A new technology, Bitcoin, is being used to address a problem that has plagued mankind for as long as we can remember: how to transfer economic value from one place to another through time and space. If one wants to understand Bitcoin, one must first comprehend money, and there is no substitute for studying the function and history of money.

William Willis
Mar 10, 202222784 Shares312104 Views
A new technology, Bitcoin, is being used to address a problem that has plagued mankind for as long as we can remember: how to transfer economic value from one place to another through time and space. If one wants to understand Bitcoin, one must first comprehend money, and there is no substitute for studying the function and history of money and bitcoin.

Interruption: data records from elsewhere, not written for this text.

(** * mkdocs-behave: the feature renderer and the navigation integrator

    A shallow embedding of [mkdocs_behave/featureformatter.py] and
    [mkdocs_behave/plugin.py].

    Python values are modelled as follows.
    - [str] is [string]; the characters the code inspects (dot, space,
      double quote, slash, underscore and the letters of the two suffixes)
      are ASCII.
    - A [StringIO] buffer is the text written to it; a method that only
      writes returns the text it writes.
    - An exception is a value of [exn]; a call that can raise returns a
      [result].  A raise discards the partly mutated object, which no
      caller observes because nothing in the plugin catches these.
    - [dict] is an association list in insertion order, [set] is a [gset],
      the class-level [rendered_features] dict is a [gmap].
    - A navigation declaration is a tree: no list object occurs in it twice,
      so in-place mutation of a sub-list is the replacement of that sub-tree. *)

From Stdlib Require Import ZArith Lia Ascii String.
From stdpp Require Import base option list strings gmap.

Set Warnings "-register-all".
Local Open Scope Z_scope.
Local Open Scope nat_scope.

(** ** Python string primitives *)

Module PyStr.

(** The newline and the double quote, which a literal cannot hold. *)
Definition nl : string := String "010"%char "".
Definition dquote : ascii := "034"%char.

(** [s.startswith(p)] *)
Fixpoint startswith (s p : string) : bool :=
  match p, s with
  | "", _ => true
  | String a p', String b s' => if Ascii.eqb a b then startswith s' p' else false
  | String _ _, "" => false
  end.

(** [s.endswith(p)] *)
Fixpoint endswith (s p : string) : bool :=
  if String.eqb s p then true
  else match s with
       | "" => false
       | String _ s' => endswith s' p
       end.

(** [s[n:]] for [0 <= n] *)
Fixpoint slice_from (n : nat) (s : string) : string :=
  match n, s with
  | O, _ => s
  | S n', String _ s' => slice_from n' s'
  | S _, "" => ""
  end.

(** [s[:n]] for [0 <= n] *)
Fixpoint slice_to (n : nat) (s : string) : string :=
  match n, s with
  | O, _ => ""
  | S n', String c s' => String c (slice_to n' s')
  | S _, "" => ""
  end.

(** [sep.join(l)] *)
Definition join (sep : string) (l : list string) : string := String.concat sep l.

(** [s * n] *)
Fixpoint repeat_str (s : string) (n : nat) : string :=
  match n with
  | O => ""
  | S n' => s +:+ repeat_str s n'
  end.

(** [s.count(c)] for a one-character [c] *)
Fixpoint count (c : ascii) (s : string) : nat :=
  match s with
  | "" => 0
  | String a s' => (if Ascii.eqb a c then 1 else 0) + count c s'
  end.

(** [s.split(sep)] for a one-character [sep]: never the empty list. *)
Fixpoint split (sep : ascii) (s : string) : list string :=
  match s with
  | "" => [""]
  | String c s' =>
      if Ascii.eqb c sep then "" :: split sep s'
      else match split sep s' with
           | x :: xs => String c x :: xs
           | [] => [String c ""]
           end
  end.

(** [s.rfind(c)] for a one-character [c]: the last index of [c], or [-1]. *)
Fixpoint rfind (c : ascii) (s : string) : Z :=
  match s with
  | "" => (-1)%Z
  | String a s' =>
      let r := rfind c s' in
      if (0 <=? r)%Z then (r + 1)%Z
      else if Ascii.eqb a c then 0%Z else (-1)%Z
  end.

(** [s.replace(a, b)] for one-character [a] and [b] *)
Fixpoint replace (a b : ascii) (s : string) : string :=
  match s with
  | "" => ""
  | String c s' => String (if Ascii.eqb c a then b else c) (replace a b s')
  end.

Definition is_upper (c : ascii) : bool :=
  (65 <=? nat_of_ascii c) && (nat_of_ascii c <=? 90).
Definition is_lower (c : ascii) : bool :=
  (97 <=? nat_of_ascii c) && (nat_of_ascii c <=? 122).
Definition to_upper (c : ascii) : ascii :=
  if is_lower c then ascii_of_nat (nat_of_ascii c - 32) else c.
Definition to_lower (c : ascii) : ascii :=
  if is_upper c then ascii_of_nat (nat_of_ascii c + 32) else c.

Fixpoint lower (s : string) : string :=
  match s with
  | "" => ""
  | String c s' => String (to_lower c) (lower s')
  end.

(** [s.capitalize()]: first character upper-cased, the others lower-cased.
    The mapping is that of the ASCII letters, and exact on ASCII text;
    Python maps the cased letters outside ASCII too, which are kept here.
    No property of the merge below depends on what the mapping is. *)
Definition capitalize (s : string) : string :=
  match s with
  | "" => ""
  | String c s' => String (to_upper c) (lower s')
  end.

(** Truth value of a string: non-empty. *)
Definition truthy (s : string) : bool :=
  match s with "" => false | _ => true end.

(** The substitution of [format_step]: [re.sub] of the pattern
    quote, group of non-quote characters, quote, by quote, backtick, the
    group, backtick, quote.

    The pattern can only match at a double quote, its group takes the run of
    non-quote characters that follows, and the match succeeds exactly when
    that run is stopped by a second quote; matches are taken leftmost and do
    not overlap.  [sub_outside] copies text up to an opening quote;
    [sub_inside] collects the group in [group]: on the closing quote it emits
    the replacement and resumes after the match, and at the end of the string
    the opening quote found no partner and is copied with what followed. *)
Fixpoint sub_outside (s : string) : string :=
  match s with
  | "" => ""
  | String c s' =>
      if Ascii.eqb c dquote then sub_inside s' ""
      else String c (sub_outside s')
  end
with sub_inside (s : string) (group : string) : string :=
  match s with
  | "" => String dquote group
  | String c s' =>
      if Ascii.eqb c dquote
      then String dquote ("`" +:+ group +:+ "`" +:+ String dquote (sub_outside s'))
      else sub_inside s' (group +:+ String c "")
  end.

Definition re_sub_quoted (s : string) : string := sub_outside s.

End PyStr.

Import PyStr.

(** ** Exceptions *)

(** The [code] of a [SystemExit]: [None], an integer or a message. *)
Inductive ExitCode : Type :=
| CodeNone
| CodeInt (z : Z)
| CodeStr (s : string).

Definition code_truthy (c : ExitCode) : bool :=
  match c with
  | CodeNone => false
  | CodeInt z => negb (z =? 0)%Z
  | CodeStr s => truthy s
  end.

Inductive exn : Type :=
| StopIteration
| KeyError (key : string)
| ValueError (what : string)
| SystemExit (code : ExitCode)
| OtherError (what : string).

Inductive result (A : Type) : Type :=
| Ok (a : A)
| Raise (e : exn).
Arguments Ok {A} a.
Arguments Raise {A} e.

Direct Exchange And Barter

Exchange of valuable items is the most straightforward method of exchanging value. Only in tiny circles with a limited number of commodities and services can this kind of direct trade, known as barter, work. There would be little room for specialization or commerce in a hypothetical economy of a dozen people cut off from the rest of the world, making it possible for each person to produce the bare necessities of life and trade them directly amongst themselves.
Barter has been around for a long time and is still used today, although it is very impractical and is only used in extremely rare situations, such as when two individuals have a long-standing relationship with each other.

Coincidence Of Wants

Having access to a more sophisticated and expansive economy opens up new opportunities for individuals to specialize in the production of more goods and trade them with an increasing number of strangers, with whom it is impossible to keep track of the goods, services, and favors they have exchanged with them. Specialization and exchange may thrive in larger markets, but this comes at a price: you may find yourself competing with someone who doesn't have a need for your product. There are three separate aspects to the issue, not just various demand for different things.
A woman holding a bitcoin
A woman holding a bitcoin

What You Want Might Not Be Equal In Value

To begin with, there is a problem with scales; you may not be able to divide one of your assets into smaller units if you want to get a sense of how much you have. You can't buy a house in small pieces, each worth the same as a pair of shoes, and the homeowner doesn't want to own all the shoes worth the same as the house. It's also difficult to accumulate enough perishable goods to exchange for a more durable and valuable item at the same time because of the lack of coincidence in timeframes.
Getting enough apples for a vehicle swap is difficult since they spoil before the transaction is finalized. To make matters more complicated, you can't just purchase a home in one area and sell a house in another since houses can't be moved. Direct trade is impracticable because of these three issues, which need more complex exchanges to meet economic demands.

Indirect Exchange

To get around this, the only option is an indirect trade: you attempt to discover some other product that someone else would like and find someone who would swap it with what you're trying to sell. While any item can be used as a medium of exchange, as the economy grows, it becomes impractical for people to constantly search for different goods that their counterparty is looking to exchange, conducting multiple exchanges for each exchange they want to conduct.
This solution will naturally emerge, if only because those who discover it will be far more productive than those who don't, and a single medium of exchange will emerge for everyone to trade their goods for. This will be the most efficient solution. The term "money" refers to a good that serves as a widely accepted medium of exchange.

Summary

Money's primary role is to serve as a medium of exchange, not to be consumed or used in the manufacture of other products, but rather to be traded for other things.
Investment is distinct from money in three ways: First, it provides a return, which money does not; second, it always carries a risk of failure, whereas money is supposed to carry the least risk; and third, investments are less liquid than money, necessitating significant transaction costs every time they are spent. Investing is not the same as money. Because money will always be needed, and because investments cannot completely replace money, we may learn from this.